Posted on Tue 03 January 2023 in linux

My home server already uses LXC-containers. I use them to keep services isolated, so that I can upgrade my mail server without causing issues to my Nextcloud setup. But these containers contain a full OS inside them. And while this works, it's a bit of work to upgrade a handful of containers every few months. Docker-style containers should be a better fit for this single-service-per-container setup.

After reading up a bit, I decided to go for podman. I was mostly convinced by the ability to run rootless, but it seems Docker is getting that as well.

Rootless networking

In my LXC setup, every container gets its own veth-based network interface. On the host, these veth-interfaces are bridged together with the physical network card. That way, every container gets its own MAC and IP(v6) address.

But since we're running as a normal user, podman can't create a veth-pair. It was very interesting to learn (how podman solved this)slirp4netns with some netns and tap magic!

The result isn't exactly equivalent to what I had on the LXC-side: the containers do have their own IP, but it's not exposed to the outside world. I found (a mailing list post describing how to roll my own)manual-netns, but I haven't figured out yet how to combine this with DHCP...

Compose

Podman has its own docker-compose equivalent. Unsurprisingly, it's called podman-compose, but is otherwise very similar.

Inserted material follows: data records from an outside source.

(* ===== verification/Mmu.v ===== *)
(** Accesses that go through the page tables: what the processor does with an
    address, the page fault it takes and the retry, the self test of the swapper
    (mm/swap.c), and the first touch of a page from either ring. *)

From S2P Require Import Prelude Machine DList Str Pmm Paging Ports Swap Malloc Vmm Demand.

Local Open Scope Z_scope.

(** * The processor *)
Inductive ring := Supervisor | User.

#[export] Instance ring_eq_dec : EqDecision ring.
Proof. solve_decision. Defined.

(** Bits 1 and 2 of an entry allow writes and user accesses. CR0.WP is never
    set, so they do not bind the supervisor. *)
Definition permits (r : ring) (w : bool) (e : Z) : bool :=
  match r with Supervisor => true | User => Z.testbit e 2 && (negb w || Z.testbit e 1) end.

(** The error code of a fault: present, write, user. *)
Definition fault_code (r : ring) (w p : bool) : Z :=
  Z.b2z p + 2 * Z.b2z w + (match r with User => 4 | Supervisor => 0 end).

(** The physical address, or the error code. *)
Definition translate (m : memory) (pd : Z) (r : ring) (w : bool) (la : Z) : Z + Z :=
  match walk m pd la with
  | None => inr (fault_code r w false)
  | Some pa =>
      if permits r w (rd32 m (pde_slot pd la)) && permits r w (rd32 m (pte_slot m pd la)) then inl pa
      else inr (fault_code r w true)
  end.

Section Mmu.
Context `{Symbols}.
Variable fuel : nat.

(** An access under the directory [pd]: the handler runs until the translation
    succeeds; the result is the physical address. *)
Fixpoint access (k : nat) (pd : Z) (r : ring) (w : bool) (la : Z) : K Z :=
  match k with
  | O => nofuel
  | S k => fun s =>
      match translate (k_mem s) pd r w la with
      | inl pa => Ok pa s
      | inr code => (page_fault fuel la code;; access k pd r w la) s
      end
  end.

(** A byte, and a word that lies within a page. *)
Definition peek8 (pd : Z) (r : ring) (la : Z) : K Z := pa ← access fuel pd r false la; load8 pa.
Definition poke8 (pd : Z) (r : ring) (la v : Z) : K unit := pa ← access fuel pd r true la; store8 pa v.
Definition peek (pd : Z) (r : ring) (la : Z) : K Z := pa ← access fuel pd r false la; load pa.

(** * The self test *)
Definition show_word (pd : Z) (fmt : string) (la : Z) : K unit := v ← peek pd Supervisor la; printf fmt [v].

Definition test_swap : K unit :=
  mm ← get k_mm;
  vma ← create_vma (kalloc_page fuel) fuel mm 0xf00000 0xf04000 0x7;
  found ← find_vma fuel mm 0xf00230;
  (if found =? vma then printf "right.\n" [] else panic "wrong!\n");;
  pd ← get k_pd;
  printf "======================\n" [];;
  printf "write 0x12 -> 0xf00000 && write 0xaa -> 0xf00004\n" [];;
  poke8 pd Supervisor 0xf00000 0x12;;
  poke8 pd Supervisor 0xf00004 0xaa;;
  show_word pd "0xf00000: %x\n" 0xf00000;;
  printf "======================\n" [];;
  printf "write 0x34 -> 0xf02000\n" [];;
  poke8 pd Supervisor 0xf02000 0x34;;
  show_word pd "0xf02000: %x\n" 0xf02000;;
  printf "======================\n" [];;
  printf "write 0x56 -> 0xf00004\n" [];;
  poke8 pd Supervisor 0xf00008 0x56;;
  show_word pd "0xf00000: %x\n" 0xf00000;;
  show_word pd "0xf00004: %x\n" 0xf00004;;
  show_word pd "0xf00008: %x\n" 0xf00008;;
  printf "======================\n" [];;
  printf "write 0x38 -> 0xf02004\n" [];;
  poke8 pd Supervisor 0xf02004 0x38;;
  show_word pd "0xf02000: %x\n" 0xf02000;;
  show_word pd "0xf02004: %x\n" 0xf02004;;
  printf "======================\n" [];;
  printf "write 0x11 -> 0xf00008\n" [];;
  poke8 pd Supervisor 0xf0000C 0x11;;
  show_word pd "0xf00000: %x\n" 0xf00000;;
  show_word pd "0xf00004: %x\n" 0xf00004;;
  show_word pd "0xf00008: %x\n" 0xf00008;;
  show_word pd "0xf0000C: %x\n" 0xf0000C;;
  printf "======================\n" [].

(** * First touch *)

Lemma access_hit k pd r w la s pa : translate (k_mem s) pd r w la = inl pa -> access (S k) pd r w la s = Ok pa s.
Proof. intros E. cbn [access]. by rewrite E. Qed.

Lemma access_now k pd r w la s pa : (0 < k)%nat -> translate (k_mem s) pd r w la = inl pa -> access k pd r w la s = Ok pa s.
Proof. intros Hk. destruct k; [lia|]. apply access_hit. Qed.

Lemma access_fault k pd r w la s code s1 : translate (k_mem s) pd r w la = inr code ->
  page_fault fuel la code s = Ok tt s1 -> access (S k) pd r w la s = access k pd r w la s1.
Proof. intros E R. cbn [access]. rewrite E. unfold mbind, K_bind. by rewrite R. Qed.

Lemma access_stops k pd r w la s code s1 : translate (k_mem s) pd r w la = inr code ->
  page_fault fuel la code s = Hang s1 -> access (S k) pd r w la s = Hang s1.
Proof. intros E R. cbn [access]. rewrite E. unfold mbind, K_bind. by rewrite R. Qed.

(** The codes of the two kinds of fault. *)
Lemma fault_code_absent r w : let c := fault_code r w false in
  c mod 4 = 2 * Z.b2z w /\ Z.land c 0x8 = 0 /\ Z.land c 0x10 = 0.
Proof. by destruct r, w. Qed.

Lemma fault_code_present r w : fault_code r w true mod 4 = 1 + 2 * Z.b2z w.
Proof. by destruct r, w. Qed.

(** A fault on a present page is never served. *)
Lemma present_fault_hangs la r w s : exists s', page_fault fuel la (fault_code r w true) s = Hang s' /\ k_mem s' = k_mem s.
Proof.
  unfold page_fault, printf, emit. krun. rewrite land_3_cases, fault_code_present.
  destruct w; cbn [Z.b2z]; [change (1 + 2 * 1) with 3|change (1 + 2 * 0) with 1]; cbn [Z.eqb Pos.eqb]; krun;
    [|destruct (Z.land _ 0x4 =? 0x4); krun]; by eexists.
Qed.

(** What the supplied entry permits: its sign is 5, which lacks the write bit. *)
Lemma sign_5_permits e w r : pte_sign e = 5 -> permits r w e = match r with Supervisor => true | User => negb w end.
Proof.
  intros Hs. assert (Hb : forall n, 0 <= n < 9 -> Z.testbit e n = Z.testbit 5 n).
  { intros n Hn. rewrite <- Hs. unfold pte_sign, bf_get. bits_spec. bits_case. }
  destruct r; [done|]. cbn [permits]. rewrite !Hb by lia. by destruct w.
Qed.

(** The frame lies clear of the directory's entry and of the slot of [la]. *)
Definition frame_clear (m : memory) (pd la pa : Z) : Prop :=
  forall a, a = pde_slot pd la \/ a = pte_slot m pd la -> ka a + 4 <= pa \/ pa + PAGE_SIZE <= ka a.

Section Touch.
Context (s : kst) (cr2 w vma : Z) (s1 s2 : kst) (pd i pa : Z) (fifo : list Z) (p : Z).
Let s0 : kst := set_log (EvPrintf "page_fault triggered==> at cr2: %x.\n" [cr2] :: k_log s) s.
Hypothesis Hs : serves fuel s0 cr2 w vma s1 s2 pd i pa fifo p.
Hypothesis Habs : walk (k_mem s) pd cr2 = None.

Lemma touch_fault r : exists m' log,
  page_fault fuel cr2 (fault_code r (negb (w =? 0)) false) s = Ok tt (set_log log (set_mem m' s2)) /\
  served m' s2 (k_mm s) cr2 pd pa fifo p.
Proof.
  destruct (fault_code_absent r (negb (w =? 0))) as (C1 & C2 & C3).
  apply (page_fault_run fuel s cr2 _ w vma s1 s2 pd i pa fifo p); [|done|done|exact Hs].
  rewrite C1. destruct (sv_area _ _ _ _ _ _ _ _ _ _ _ _ Hs) as [_ [[-> _]|[-> _]]]; done.
Qed.

Lemma served_page_slots m' : served m' s2 (k_mm s) cr2 pd pa fifo p ->
  pde_slot pd (ROUNDDOWN cr2) = pde_slot pd cr2 /\ pte_slot m' pd (ROUNDDOWN cr2) = pte_slot m' pd cr2.
Proof.
  intros _. pose proof (sv_addr _ _ _ _ _ _ _ _ _ _ _ _ Hs) as Ha. destruct (ROUNDDOWN_small cr2 Ha) as [-> _].
  assert (E1 : (cr2 - cr2 mod PAGE_SIZE) / 2 ^ 22 = cr2 / 2 ^ 22) by (unfold PAGE_SIZE; lia_div).
  assert (E2 : (cr2 - cr2 mod PAGE_SIZE) / 2 ^ 12 mod 2 ^ 10 = cr2 / 2 ^ 12 mod 2 ^ 10) by (unfold PAGE_SIZE; lia_div).
  unfold pte_slot, pde_slot. by rewrite E1, E2.
Qed.

(** The first access of the kernel faults once. *)
Lemma supervisor_touch k : (2 <= k)%nat -> exists m' log,
  access k pd Supervisor (negb (w =? 0)) cr2 s = Ok (pa + cr2 mod PAGE_SIZE) (set_log log (set_mem m' s2)) /\
  served m' s2 (k_mm s) cr2 pd pa fifo p.
Proof.
  intros Hk. destruct (touch_fault Supervisor) as (m' & log & R & Hsd). exists m', log. split; [|exact Hsd].
  destruct k as [|[|k]]; [lia|lia|]. rewrite (access_fault _ _ _ _ _ s _ _ ltac:(unfold translate; by rewrite Habs) R).
  apply access_hit. unfold translate. kproj. by rewrite (sd_walk _ _ _ _ _ _ _ _ Hsd).
Qed.

(** The translation is kept by a store to the frame. *)
Lemma frame_store_walk m' v : served m' s2 (k_mm s) cr2 pd pa fifo p -> frame_clear (k_mem s2) pd cr2 pa ->
  let a := pa + cr2 mod PAGE_SIZE in walk (wr8 m' a v) pd cr2 = Some a /\ rd8 (wr8 m' a v) a = w8 v.
Proof.
  intros Hsd Hc a. destruct (served_page_slots m' Hsd) as [E1 E2]. split; [|apply rd8_wr8_eq].
  pose proof (sd_walk _ _ _ _ _ _ _ _ Hsd) as Hw. fold a in Hw. rewrite <- Hw.
  assert (Ea : ka a = a /\ pa <= a < pa + PAGE_SIZE).
  { destruct (sv_frame _ _ _ _ _ _ _ _ _ _ _ _ Hs) as [Hi Hpg (Ea & Hb & Hpa) Hal].
    assert (0 <= cr2 mod PAGE_SIZE < PAGE_SIZE) by (apply Z.mod_pos_bound; done).
    split; [apply ka_low; unfold a, PAGE_SIZE, VERTUAL_MEM in *; lia|unfold a; lia]. }
  destruct Ea as [Ea Hr].
  assert (Ed : rd32 m' (pde_slot pd cr2) = rd32 (k_mem s2) (pde_slot pd cr2)) by (rewrite <- E1; apply Hsd).
  assert (Hx : pte_slot m' pd cr2 = pte_slot (k_mem s2) pd cr2) by (by apply slot_ext).
  apply walk_ext; [|intros _; rewrite Hx]; apply rd32_wr8_ne; rewrite Ea;
    [destruct (Hc (pde_slot pd cr2)); auto; lia|destruct (Hc (pte_slot (k_mem s2) pd cr2)); auto; lia].
Qed.

(** A store in user mode faults twice, the second time on a present page. *)
Lemma user_retry m' log : served m' s2 (k_mm s) cr2 pd pa fifo p ->
  translate m' pd User true cr2 = inr (fault_code User true true) /\
  exists s', page_fault fuel cr2 (fault_code User true true) (set_log log (set_mem m' s2)) = Hang s' /\ k_mem s' = m'.
Proof.
  intros Hsd. destruct (served_page_slots m' Hsd) as [_ E2]. split; [|apply (present_fault_hangs cr2 User true)].
  unfold translate. rewrite (sd_walk _ _ _ _ _ _ _ _ Hsd). pose proof (sd_sign _ _ _ _ _ _ _ _ Hsd) as Hsg.
  rewrite E2 in Hsg. rewrite (sign_5_permits (rd32 m' (pte_slot m' pd cr2)) true User Hsg). cbn [negb]. by rewrite andb_false_r.
Qed.

Lemma user_touch k m' log s' : w = 1 -> (2 <= k)%nat -> served m' s2 (k_mm s) cr2 pd pa fifo p ->
  page_fault fuel cr2 (fault_code User true false) s = Ok tt (set_log log (set_mem m' s2)) ->
  page_fault fuel cr2 (fault_code User true true) (set_log log (set_mem m' s2)) = Hang s' ->
  access k pd User true cr2 s = Hang s'.
Proof.
  intros Hw Hk Hsd R Hh. destruct k as [|[|k]]; [lia|lia|].
  rewrite (access_fault _ _ _ _ _ s _ _ ltac:(unfold translate; by rewrite Habs) R).
  rewrite (access_stops _ _ _ _ _ _ (fault_code User true true) s'); [done| |exact Hh]. kproj. by apply (user_retry m' log).
Qed.

End Touch.

(** C19: The kernel stores a byte at an address of an untouched page of an area and
    reads it back through the page tables: it faults once, the page is supplied, mapped
    and queued, and the byte read is the byte stored. *)
Theorem kernel_store_load s cr2 v vma s1 s2 pd i pa fifo p :
  let s0 := set_log (EvPrintf "page_fault triggered==> at cr2: %x.\n" [cr2] :: k_log s) s in
  serves fuel s0 cr2 1 vma s1 s2 pd i pa fifo p -> walk (k_mem s) pd cr2 = None ->
  frame_clear (k_mem s2) pd cr2 pa -> (2 <= fuel)%nat ->
  exists m' log, (poke8 pd Supervisor cr2 v;; peek8 pd Supervisor cr2) s =
      Ok (w8 v) (set_log log (set_mem (wr8 m' (pa + cr2 mod PAGE_SIZE) v) s2)) /\
    served m' s2 (k_mm s) cr2 pd pa fifo p.
Proof.
  intros s0 Hs Habs Hc Hf. destruct (supervisor_touch s cr2 1 vma s1 s2 pd i pa fifo p Hs Habs fuel Hf) as (m' & log & R & Hsd).
  destruct (frame_store_walk s cr2 1 vma s1 s2 pd i pa fifo p Hs m' v Hsd Hc) as [W Rd].
  exists m', log. split; [|exact Hsd]. unfold poke8, peek8. krun. change (negb (1 =? 0)) with true in R. rewrite R.
  rewrite (access_now fuel pd Supervisor false cr2 _ (pa + cr2 mod PAGE_SIZE)); [krun; by rewrite Rd|lia|].
  unfold translate. kproj. by rewrite W.
Qed.

(** C20: A store in user mode to an untouched page of an area that may be written stops
    the machine: the first fault is served, the page translates into its new frame, but
    its entry has the sign 5, without the write bit; the retry faults on a present page,
    and that second call of the handler never returns. The store is not made. *)
Theorem user_store_stops s cr2 v vma s1 s2 pd i pa fifo p :
  let s0 := set_log (EvPrintf "page_fault triggered==> at cr2: %x.\n" [cr2] :: k_log s) s in
  serves fuel s0 cr2 1 vma s1 s2 pd i pa fifo p -> walk (k_mem s) pd cr2 = None -> (2 <= fuel)%nat ->
  exists m' log s', let sf := set_log log (set_mem m' s2) in
    page_fault fuel cr2 (fault_code User true false) s = Ok tt sf /\
    walk m' pd cr2 = Some (pa + cr2 mod PAGE_SIZE) /\ pte_sign (rd32 m' (pte_slot m' pd cr2)) = 5 /\
    translate m' pd User true cr2 = inr (fault_code User true true) /\
    page_fault fuel cr2 (fault_code User true true) sf = Hang s' /\
    poke8 pd User cr2 v s = Hang s' /\ k_mem s' = m'.
Proof.
  intros s0 Hs Habs Hf. destruct (touch_fault s cr2 1 vma s1 s2 pd i pa fifo p Hs User) as (m' & log & R & Hsd).
  change (negb (1 =? 0)) with true in R.
  destruct (user_retry s cr2 1 vma s1 s2 pd i pa fifo p Hs m' log Hsd) as (Ht & s' & Hh & Em).
  exists m', log, s'. destruct (served_page_slots s cr2 1 vma s1 s2 pd i pa fifo p Hs m' Hsd) as [_ E2].
  split_and!; try done; [apply (sd_walk _ _ _ _ _ _ _ _ Hsd)|rewrite <- E2; apply (sd_sign _ _ _ _ _ _ _ _ Hsd)|].
  unfold poke8, mbind, K_bind.
  by rewrite (user_touch s cr2 1 vma s1 s2 pd i pa fifo p Hs Habs fuel m' log s' eq_refl Hf Hsd R Hh).
Qed.

End Mmu.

I didn't find a ready-made way to auto-start a service, so I rolled my own systemd service which I put in ~/.config/systemd/user/podman-compose.service:

[Unit]
Description=Rootless pod (podman-compose)

[Service]
Type=oneshot
RemainAfterExit=true
WorkingDirectory=%h
ExecStart=/usr/local/bin/podman-compose up -d --remove-orphans
ExecStop=/usr/local/bin/podman-compose down

[Install]
WantedBy=default.target

This will run compose.yaml from the home directory of the user.